### Assigned task
Within the listing below, count the lines that have the string "those". Answer with that number only.

### Provided data
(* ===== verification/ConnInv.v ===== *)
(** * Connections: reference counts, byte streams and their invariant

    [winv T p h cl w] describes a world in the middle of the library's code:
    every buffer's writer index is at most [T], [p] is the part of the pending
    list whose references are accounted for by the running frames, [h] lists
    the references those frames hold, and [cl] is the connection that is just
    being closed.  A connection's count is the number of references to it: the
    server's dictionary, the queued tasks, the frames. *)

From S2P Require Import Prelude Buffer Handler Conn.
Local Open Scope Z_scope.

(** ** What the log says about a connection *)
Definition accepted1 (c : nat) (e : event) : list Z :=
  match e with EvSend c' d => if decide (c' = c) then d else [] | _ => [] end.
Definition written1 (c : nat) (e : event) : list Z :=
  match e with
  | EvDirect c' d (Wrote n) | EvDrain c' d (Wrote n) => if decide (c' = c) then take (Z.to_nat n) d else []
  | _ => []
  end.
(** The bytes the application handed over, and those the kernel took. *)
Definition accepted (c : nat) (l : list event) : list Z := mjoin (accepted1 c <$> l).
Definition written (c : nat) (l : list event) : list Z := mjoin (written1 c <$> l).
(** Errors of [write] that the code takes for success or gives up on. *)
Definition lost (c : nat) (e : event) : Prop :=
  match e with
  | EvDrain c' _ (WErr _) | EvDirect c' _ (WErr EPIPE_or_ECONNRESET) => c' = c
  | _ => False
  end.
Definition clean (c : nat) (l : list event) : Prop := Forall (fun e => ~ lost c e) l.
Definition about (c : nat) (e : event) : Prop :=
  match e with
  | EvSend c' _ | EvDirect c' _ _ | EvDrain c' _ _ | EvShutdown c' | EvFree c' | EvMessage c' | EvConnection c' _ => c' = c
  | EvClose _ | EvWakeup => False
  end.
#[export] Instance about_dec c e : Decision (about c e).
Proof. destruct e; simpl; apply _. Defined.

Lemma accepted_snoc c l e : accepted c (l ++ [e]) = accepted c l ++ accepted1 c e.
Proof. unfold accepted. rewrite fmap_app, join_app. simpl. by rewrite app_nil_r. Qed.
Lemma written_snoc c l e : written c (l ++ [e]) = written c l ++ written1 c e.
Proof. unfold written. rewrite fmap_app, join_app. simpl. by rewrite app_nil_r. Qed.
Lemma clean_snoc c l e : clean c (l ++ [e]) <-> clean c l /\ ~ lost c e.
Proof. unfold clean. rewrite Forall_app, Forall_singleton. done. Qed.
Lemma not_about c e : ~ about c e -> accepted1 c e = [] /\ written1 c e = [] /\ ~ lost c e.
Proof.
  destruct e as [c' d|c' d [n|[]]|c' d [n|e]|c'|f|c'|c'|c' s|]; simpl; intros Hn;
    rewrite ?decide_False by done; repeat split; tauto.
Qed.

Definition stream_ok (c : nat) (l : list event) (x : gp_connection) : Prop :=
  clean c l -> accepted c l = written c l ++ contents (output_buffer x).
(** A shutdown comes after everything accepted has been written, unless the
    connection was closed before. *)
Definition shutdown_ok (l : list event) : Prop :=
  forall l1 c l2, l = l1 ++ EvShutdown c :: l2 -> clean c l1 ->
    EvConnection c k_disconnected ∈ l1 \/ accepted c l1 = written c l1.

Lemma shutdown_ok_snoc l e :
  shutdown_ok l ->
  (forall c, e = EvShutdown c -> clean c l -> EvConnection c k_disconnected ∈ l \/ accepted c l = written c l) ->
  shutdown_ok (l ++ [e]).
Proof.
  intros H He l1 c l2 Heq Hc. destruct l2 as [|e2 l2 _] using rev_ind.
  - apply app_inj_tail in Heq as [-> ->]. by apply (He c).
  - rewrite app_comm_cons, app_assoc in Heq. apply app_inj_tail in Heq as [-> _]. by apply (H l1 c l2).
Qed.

--

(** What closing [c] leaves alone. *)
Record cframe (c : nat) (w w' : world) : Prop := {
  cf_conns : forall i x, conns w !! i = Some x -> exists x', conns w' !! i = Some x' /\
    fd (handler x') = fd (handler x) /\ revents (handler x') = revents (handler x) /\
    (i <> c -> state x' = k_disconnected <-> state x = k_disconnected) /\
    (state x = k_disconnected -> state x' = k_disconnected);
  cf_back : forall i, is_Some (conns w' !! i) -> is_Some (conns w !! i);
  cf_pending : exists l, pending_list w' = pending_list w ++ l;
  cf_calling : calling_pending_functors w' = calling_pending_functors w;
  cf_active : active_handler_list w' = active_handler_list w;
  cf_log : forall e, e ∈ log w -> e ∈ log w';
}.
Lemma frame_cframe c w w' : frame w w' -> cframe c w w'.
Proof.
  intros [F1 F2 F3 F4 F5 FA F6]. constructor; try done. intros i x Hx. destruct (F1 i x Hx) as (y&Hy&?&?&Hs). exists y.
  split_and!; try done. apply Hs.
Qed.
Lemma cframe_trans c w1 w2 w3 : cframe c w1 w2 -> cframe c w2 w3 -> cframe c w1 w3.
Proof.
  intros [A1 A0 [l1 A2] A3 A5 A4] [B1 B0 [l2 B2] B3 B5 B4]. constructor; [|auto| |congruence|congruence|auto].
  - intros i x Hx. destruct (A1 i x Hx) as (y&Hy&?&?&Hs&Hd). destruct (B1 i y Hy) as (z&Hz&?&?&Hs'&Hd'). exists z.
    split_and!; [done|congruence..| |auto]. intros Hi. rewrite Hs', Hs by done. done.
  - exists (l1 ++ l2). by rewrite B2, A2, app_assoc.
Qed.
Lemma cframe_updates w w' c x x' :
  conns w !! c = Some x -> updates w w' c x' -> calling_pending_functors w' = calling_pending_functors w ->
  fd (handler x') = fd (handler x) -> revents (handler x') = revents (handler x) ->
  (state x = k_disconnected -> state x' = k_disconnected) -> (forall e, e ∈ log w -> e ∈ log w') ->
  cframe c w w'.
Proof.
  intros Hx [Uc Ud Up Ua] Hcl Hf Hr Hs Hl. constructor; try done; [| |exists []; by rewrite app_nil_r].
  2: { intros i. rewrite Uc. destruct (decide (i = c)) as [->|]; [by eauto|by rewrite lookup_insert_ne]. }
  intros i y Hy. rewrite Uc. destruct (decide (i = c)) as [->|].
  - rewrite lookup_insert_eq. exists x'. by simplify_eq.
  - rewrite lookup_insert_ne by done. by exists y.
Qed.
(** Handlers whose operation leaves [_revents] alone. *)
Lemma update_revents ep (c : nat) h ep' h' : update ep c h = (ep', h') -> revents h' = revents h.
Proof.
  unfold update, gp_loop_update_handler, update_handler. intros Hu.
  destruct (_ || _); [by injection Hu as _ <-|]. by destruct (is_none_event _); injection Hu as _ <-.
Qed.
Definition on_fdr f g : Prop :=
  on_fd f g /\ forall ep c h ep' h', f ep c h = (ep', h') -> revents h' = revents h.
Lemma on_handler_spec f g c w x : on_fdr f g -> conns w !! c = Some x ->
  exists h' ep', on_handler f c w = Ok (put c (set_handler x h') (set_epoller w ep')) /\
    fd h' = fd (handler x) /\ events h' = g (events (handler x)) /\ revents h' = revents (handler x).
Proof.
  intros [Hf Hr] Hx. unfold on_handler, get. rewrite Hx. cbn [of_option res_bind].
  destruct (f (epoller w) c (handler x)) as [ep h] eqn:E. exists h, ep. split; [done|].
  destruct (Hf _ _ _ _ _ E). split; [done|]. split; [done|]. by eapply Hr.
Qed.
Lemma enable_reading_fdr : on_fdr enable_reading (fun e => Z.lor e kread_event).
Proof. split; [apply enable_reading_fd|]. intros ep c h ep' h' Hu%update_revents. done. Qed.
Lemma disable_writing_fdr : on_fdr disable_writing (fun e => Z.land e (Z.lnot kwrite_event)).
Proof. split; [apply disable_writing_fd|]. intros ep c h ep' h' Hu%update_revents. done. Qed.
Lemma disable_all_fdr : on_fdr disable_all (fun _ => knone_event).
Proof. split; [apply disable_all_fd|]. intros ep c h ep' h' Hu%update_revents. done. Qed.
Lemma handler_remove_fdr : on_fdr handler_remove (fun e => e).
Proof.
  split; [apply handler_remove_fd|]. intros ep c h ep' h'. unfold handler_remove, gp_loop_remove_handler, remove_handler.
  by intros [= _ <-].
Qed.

### Written solution
2